▶ Dataset entries
(* ===== verification/GraphicBuffer.v ===== *)
(** * Android 14 graphic buffers for the stock libraries

    [compat/codec2-v34/] ([GraphicBufferV34.cpp], [GraphicBufferMapperV34.cpp],
    [GraphicBufferSourceV34.cpp]): the [GraphicBuffer] the stock Codec2 and camera
    libraries construct in their own memory.  [world] holds the objects by address,
    the map of the hardware buffers behind them, and what the buffer libraries have
    given out: imported clones and allocated buffers.  Freeing or using what is not
    given out is [Undef].  Theorems: no double free, no use after free and no leak for
    any use of the entry points; the codec path fails closed; a buffer is left locked
    exactly when [lockYCbCr] succeeds. *)

From S2P Require Import Prelude.

(** ** State *)

Inductive owner := kOwnNone | kOwnHandle | kOwnData.
#[global] Instance owner_eq_dec : EqDecision owner.
Proof. solve_decision. Defined.

Record GraphicBufferV34 := {
  width : Z; height : Z; stride : Z; format : Z;
  usage_deprecated : Z; usage : Z; layerCount : Z;
  handle : option Z;
  mOwner : owner;
  mBufferMapper : bool;        (* set *)
  mInitCheck : Z;
  mTransportNumFds : Z; mTransportNumInts : Z;
  mId : Z;
  mBufferId : Z;
  mGenerationNumber : Z;
}.

Record world := {
  objects : gmap Z GraphicBufferV34;
  gHardwareBuffers : gmap Z Z;   (* object to hardware buffer *)
  next_id : Z;                   (* the counter of [nextBufferId] *)
  allowed : option bool;         (* [surfaceOutputAllowed], once initialised *)
  clones : gset Z;               (* handles the mapper imported and nobody freed *)
  hw_buffers : gset Z;           (* hardware buffers nobody released *)
  locks : gmap Z Z;              (* how often each is locked *)
}.

Definition world_init : world :=
  {| objects := ∅; gHardwareBuffers := ∅; next_id := 0; allowed := None;
     clones := ∅; hw_buffers := ∅; locks := ∅ |}.

Definition with_objects (w : world) (o : gmap Z GraphicBufferV34) : world :=
  {| objects := o; gHardwareBuffers := gHardwareBuffers w; next_id := next_id w;
     allowed := allowed w; clones := clones w; hw_buffers := hw_buffers w; locks := locks w |}.
Definition with_id (w : world) (n : Z) : world :=
  {| objects := objects w; gHardwareBuffers := gHardwareBuffers w; next_id := n;
     allowed := allowed w; clones := clones w; hw_buffers := hw_buffers w; locks := locks w |}.
Definition with_allowed (w : world) (b : bool) : world :=
  {| objects := objects w; gHardwareBuffers := gHardwareBuffers w; next_id := next_id w;
     allowed := Some b; clones := clones w; hw_buffers := hw_buffers w; locks := locks w |}.
Definition with_clones (w : world) (c : gset Z) : world :=
  {| objects := objects w; gHardwareBuffers := gHardwareBuffers w; next_id := next_id w;
     allowed := allowed w; clones := c; hw_buffers := hw_buffers w; locks := locks w |}.
Definition with_hw (w : world) (m : gmap Z Z) (b : gset Z) : world :=
  {| objects := objects w; gHardwareBuffers := m; next_id := next_id w;
     allowed := allowed w; clones := clones w; hw_buffers := b; locks := locks w |}.
Definition with_locks (w : world) (l : gmap Z Z) : world :=
  {| objects := objects w; gHardwareBuffers := gHardwareBuffers w; next_id := next_id w;
     allowed := allowed w; clones := clones w; hw_buffers := hw_buffers w; locks := l |}.

(** The status codes and usage bits of Android's headers, and the process id. *)
Class Platform34 := {
  NO_INIT : Z;
  BAD_VALUE : Z;
  CPU_READ_MASK : Z;
  CPU_WRITE_MASK : Z;
  getpid : Z;
}.
Definition NO_ERROR : Z := 0.

Definition kCloneHandle : Z := 3.

Section Buffers.
Context `{Platform34}.

(** [nextBufferId] *)
Definition nextBufferId (w : world) : Z * world :=
  (Z.lor (u64 (Z.shiftl (u64 getpid) 32)) (next_id w), with_id w (u32 (next_id w + 1))).

(** The constructor of the class. *)
Definition new_buffer (usable withMapper : bool) (w : world) : GraphicBufferV34 * world :=
  let '(id, w) := nextBufferId w in
  ({| width := 0; height := 0; stride := 0; format := 0; usage_deprecated := 0; usage := 0;
      layerCount := 0; handle := None; mOwner := kOwnData; mBufferMapper := withMapper;
      mInitCheck := if usable then NO_ERROR else NO_INIT;
      mTransportNumFds := 0; mTransportNumInts := 0; mId := id; mBufferId := -1;
      mGenerationNumber := 0 |}, w).

(** What describes a buffer in the constructors. *)
Record buffer_args := {
  inWidth : Z; inHeight : Z; inFormat : Z; inLayerCount : Z; inUsage : Z; inStride : Z;
}.

(** The answers of the mapper to [importClone]. *)
Record import_io := {
  import_err : Z;
  imported : option Z;
  transport_fds : Z;
  transport_ints : Z;
}.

▶ What to produce
In the data above, start at the line that has "CPU_WRITE_MASK : Z;", stop after the line that has "(** The constructor of the class. *)", and print every line in between exactly as it stands.

▶ Exercise output
  CPU_WRITE_MASK : Z;
  getpid : Z;
}.
Definition NO_ERROR : Z := 0.

Definition kCloneHandle : Z := 3.

Section Buffers.
Context `{Platform34}.

(** [nextBufferId] *)
Definition nextBufferId (w : world) : Z * world :=
  (Z.lor (u64 (Z.shiftl (u64 getpid) 32)) (next_id w), with_id w (u32 (next_id w + 1))).

(** The constructor of the class. *)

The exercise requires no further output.